START WORKING DATA

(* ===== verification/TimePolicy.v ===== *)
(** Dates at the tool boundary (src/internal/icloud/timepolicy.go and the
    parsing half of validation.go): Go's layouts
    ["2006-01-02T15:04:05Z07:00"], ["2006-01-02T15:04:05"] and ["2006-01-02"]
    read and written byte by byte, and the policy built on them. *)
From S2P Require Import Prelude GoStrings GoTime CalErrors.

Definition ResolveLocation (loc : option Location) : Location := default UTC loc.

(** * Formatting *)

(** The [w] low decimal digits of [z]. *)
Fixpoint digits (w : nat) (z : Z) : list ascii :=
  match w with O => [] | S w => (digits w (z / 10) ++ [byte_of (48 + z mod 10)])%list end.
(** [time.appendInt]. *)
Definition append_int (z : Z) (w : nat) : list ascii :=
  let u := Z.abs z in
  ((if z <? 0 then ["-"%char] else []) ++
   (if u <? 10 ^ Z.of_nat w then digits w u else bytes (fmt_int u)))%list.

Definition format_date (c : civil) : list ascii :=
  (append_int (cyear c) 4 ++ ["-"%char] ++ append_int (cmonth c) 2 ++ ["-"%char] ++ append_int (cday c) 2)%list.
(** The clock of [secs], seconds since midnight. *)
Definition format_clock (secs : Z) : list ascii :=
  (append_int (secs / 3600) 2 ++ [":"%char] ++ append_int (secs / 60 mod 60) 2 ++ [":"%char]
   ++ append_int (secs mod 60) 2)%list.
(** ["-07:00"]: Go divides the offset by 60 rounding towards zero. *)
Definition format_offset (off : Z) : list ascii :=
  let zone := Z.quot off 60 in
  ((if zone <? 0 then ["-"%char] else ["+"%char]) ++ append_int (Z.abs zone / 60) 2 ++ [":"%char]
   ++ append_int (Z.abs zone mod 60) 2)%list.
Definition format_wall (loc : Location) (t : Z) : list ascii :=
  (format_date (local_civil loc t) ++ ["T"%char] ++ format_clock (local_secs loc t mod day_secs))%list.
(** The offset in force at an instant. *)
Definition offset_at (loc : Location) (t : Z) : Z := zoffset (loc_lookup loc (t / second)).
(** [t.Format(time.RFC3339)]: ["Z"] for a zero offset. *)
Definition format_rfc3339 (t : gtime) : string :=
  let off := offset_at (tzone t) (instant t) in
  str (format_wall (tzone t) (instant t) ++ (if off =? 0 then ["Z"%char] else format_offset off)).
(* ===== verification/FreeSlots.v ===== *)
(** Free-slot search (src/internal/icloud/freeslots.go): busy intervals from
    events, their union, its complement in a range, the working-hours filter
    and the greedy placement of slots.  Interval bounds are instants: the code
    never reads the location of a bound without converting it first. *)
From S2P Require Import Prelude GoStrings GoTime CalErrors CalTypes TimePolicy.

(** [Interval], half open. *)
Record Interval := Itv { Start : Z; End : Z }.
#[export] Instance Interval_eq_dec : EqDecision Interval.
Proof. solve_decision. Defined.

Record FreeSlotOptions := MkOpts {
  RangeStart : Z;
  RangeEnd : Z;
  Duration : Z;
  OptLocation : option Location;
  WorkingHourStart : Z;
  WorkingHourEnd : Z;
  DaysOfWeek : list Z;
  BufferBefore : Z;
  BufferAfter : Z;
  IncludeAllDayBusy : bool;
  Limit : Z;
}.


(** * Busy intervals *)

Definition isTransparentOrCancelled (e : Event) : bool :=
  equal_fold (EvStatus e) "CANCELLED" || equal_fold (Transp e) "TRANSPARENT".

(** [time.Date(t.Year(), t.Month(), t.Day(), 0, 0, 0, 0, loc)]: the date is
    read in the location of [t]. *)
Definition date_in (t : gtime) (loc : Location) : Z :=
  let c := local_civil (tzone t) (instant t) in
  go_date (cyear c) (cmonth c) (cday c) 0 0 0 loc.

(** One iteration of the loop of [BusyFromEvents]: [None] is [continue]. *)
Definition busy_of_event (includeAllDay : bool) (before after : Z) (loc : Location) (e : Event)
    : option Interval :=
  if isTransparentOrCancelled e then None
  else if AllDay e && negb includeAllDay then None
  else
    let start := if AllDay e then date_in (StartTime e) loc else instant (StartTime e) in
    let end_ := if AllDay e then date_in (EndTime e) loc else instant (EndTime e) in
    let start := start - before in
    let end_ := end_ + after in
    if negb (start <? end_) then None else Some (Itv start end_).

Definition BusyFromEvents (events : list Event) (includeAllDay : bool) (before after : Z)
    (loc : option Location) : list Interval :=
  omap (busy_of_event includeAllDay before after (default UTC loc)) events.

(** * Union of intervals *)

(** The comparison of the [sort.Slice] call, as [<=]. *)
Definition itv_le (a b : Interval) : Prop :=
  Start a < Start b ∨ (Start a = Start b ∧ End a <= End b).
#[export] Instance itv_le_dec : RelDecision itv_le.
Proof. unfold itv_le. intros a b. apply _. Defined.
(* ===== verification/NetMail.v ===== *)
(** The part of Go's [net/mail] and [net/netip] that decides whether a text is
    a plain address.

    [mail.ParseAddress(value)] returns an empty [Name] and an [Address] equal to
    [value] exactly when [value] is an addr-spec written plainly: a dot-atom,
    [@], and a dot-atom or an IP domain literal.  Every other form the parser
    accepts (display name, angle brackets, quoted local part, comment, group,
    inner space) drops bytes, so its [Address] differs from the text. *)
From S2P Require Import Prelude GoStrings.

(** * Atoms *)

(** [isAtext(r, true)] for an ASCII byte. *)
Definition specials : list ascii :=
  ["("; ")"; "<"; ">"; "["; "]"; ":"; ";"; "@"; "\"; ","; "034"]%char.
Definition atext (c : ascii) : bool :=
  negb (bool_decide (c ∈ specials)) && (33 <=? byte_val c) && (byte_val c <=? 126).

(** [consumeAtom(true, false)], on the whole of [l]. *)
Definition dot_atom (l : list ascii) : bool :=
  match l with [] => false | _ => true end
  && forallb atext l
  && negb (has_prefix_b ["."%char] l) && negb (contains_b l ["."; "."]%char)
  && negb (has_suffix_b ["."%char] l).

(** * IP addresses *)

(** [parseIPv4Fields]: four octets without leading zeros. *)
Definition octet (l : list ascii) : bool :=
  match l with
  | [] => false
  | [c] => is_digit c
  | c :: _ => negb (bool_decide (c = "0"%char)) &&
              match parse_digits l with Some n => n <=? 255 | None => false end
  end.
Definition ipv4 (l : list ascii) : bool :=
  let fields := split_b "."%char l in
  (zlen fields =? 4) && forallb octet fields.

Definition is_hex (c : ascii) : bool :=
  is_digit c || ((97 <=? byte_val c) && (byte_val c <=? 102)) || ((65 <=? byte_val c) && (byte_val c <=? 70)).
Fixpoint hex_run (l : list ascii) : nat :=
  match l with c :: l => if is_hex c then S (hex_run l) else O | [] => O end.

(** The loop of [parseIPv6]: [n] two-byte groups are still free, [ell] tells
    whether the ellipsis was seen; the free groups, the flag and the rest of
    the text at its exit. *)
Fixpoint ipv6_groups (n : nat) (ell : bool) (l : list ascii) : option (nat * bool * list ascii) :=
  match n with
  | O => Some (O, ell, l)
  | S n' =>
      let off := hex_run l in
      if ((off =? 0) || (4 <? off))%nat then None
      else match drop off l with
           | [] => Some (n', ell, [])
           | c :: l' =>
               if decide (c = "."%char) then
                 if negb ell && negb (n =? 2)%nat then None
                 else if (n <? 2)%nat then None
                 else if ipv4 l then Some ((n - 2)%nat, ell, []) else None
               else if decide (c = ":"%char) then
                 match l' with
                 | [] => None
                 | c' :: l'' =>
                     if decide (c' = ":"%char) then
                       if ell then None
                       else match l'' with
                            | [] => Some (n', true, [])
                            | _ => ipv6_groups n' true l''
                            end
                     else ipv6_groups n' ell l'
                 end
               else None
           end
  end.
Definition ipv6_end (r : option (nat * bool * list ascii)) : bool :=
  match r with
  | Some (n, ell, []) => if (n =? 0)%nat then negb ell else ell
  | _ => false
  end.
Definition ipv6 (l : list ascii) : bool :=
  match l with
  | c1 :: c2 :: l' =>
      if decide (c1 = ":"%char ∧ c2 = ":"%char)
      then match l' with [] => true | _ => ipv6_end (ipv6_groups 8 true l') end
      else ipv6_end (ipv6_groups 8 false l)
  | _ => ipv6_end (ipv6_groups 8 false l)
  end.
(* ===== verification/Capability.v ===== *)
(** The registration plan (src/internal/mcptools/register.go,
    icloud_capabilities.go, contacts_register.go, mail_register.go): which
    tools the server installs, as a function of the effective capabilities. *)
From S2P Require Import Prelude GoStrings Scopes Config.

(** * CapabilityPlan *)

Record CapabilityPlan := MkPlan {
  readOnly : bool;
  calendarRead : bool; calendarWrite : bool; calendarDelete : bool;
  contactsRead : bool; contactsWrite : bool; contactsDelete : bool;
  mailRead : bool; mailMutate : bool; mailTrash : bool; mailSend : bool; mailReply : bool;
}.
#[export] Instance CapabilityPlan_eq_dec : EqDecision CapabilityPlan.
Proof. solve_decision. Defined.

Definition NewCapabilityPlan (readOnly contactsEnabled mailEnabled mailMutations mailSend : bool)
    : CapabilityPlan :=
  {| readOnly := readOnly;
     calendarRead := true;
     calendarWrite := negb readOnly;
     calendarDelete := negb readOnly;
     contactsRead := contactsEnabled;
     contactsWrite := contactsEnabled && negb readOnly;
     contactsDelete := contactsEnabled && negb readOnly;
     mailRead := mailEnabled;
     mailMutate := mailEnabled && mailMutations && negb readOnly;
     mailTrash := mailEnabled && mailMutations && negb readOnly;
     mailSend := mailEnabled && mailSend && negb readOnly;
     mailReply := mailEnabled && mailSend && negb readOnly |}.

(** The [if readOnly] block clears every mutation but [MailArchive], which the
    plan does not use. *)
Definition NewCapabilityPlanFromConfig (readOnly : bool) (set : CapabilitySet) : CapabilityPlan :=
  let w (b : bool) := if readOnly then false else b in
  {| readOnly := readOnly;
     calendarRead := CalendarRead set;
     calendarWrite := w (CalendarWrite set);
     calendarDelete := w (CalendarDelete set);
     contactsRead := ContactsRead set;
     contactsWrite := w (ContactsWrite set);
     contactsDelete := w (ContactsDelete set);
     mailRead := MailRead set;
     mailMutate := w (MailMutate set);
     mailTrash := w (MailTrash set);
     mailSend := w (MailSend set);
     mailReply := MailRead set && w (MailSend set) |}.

END WORKING DATA

PROBLEM TO WORK ON: Look above for the line containing "(** The offset in force at an instant. *)". Output from there through the line containing "never reads the", exactly and inclusively.

RESPONSE BELOW:
(** The offset in force at an instant. *)
Definition offset_at (loc : Location) (t : Z) : Z := zoffset (loc_lookup loc (t / second)).
(** [t.Format(time.RFC3339)]: ["Z"] for a zero offset. *)
Definition format_rfc3339 (t : gtime) : string :=
  let off := offset_at (tzone t) (instant t) in
  str (format_wall (tzone t) (instant t) ++ (if off =? 0 then ["Z"%char] else format_offset off)).
(* ===== verification/FreeSlots.v ===== *)
(** Free-slot search (src/internal/icloud/freeslots.go): busy intervals from
    events, their union, its complement in a range, the working-hours filter
    and the greedy placement of slots.  Interval bounds are instants: the code
    never reads the location of a bound without converting it first. *)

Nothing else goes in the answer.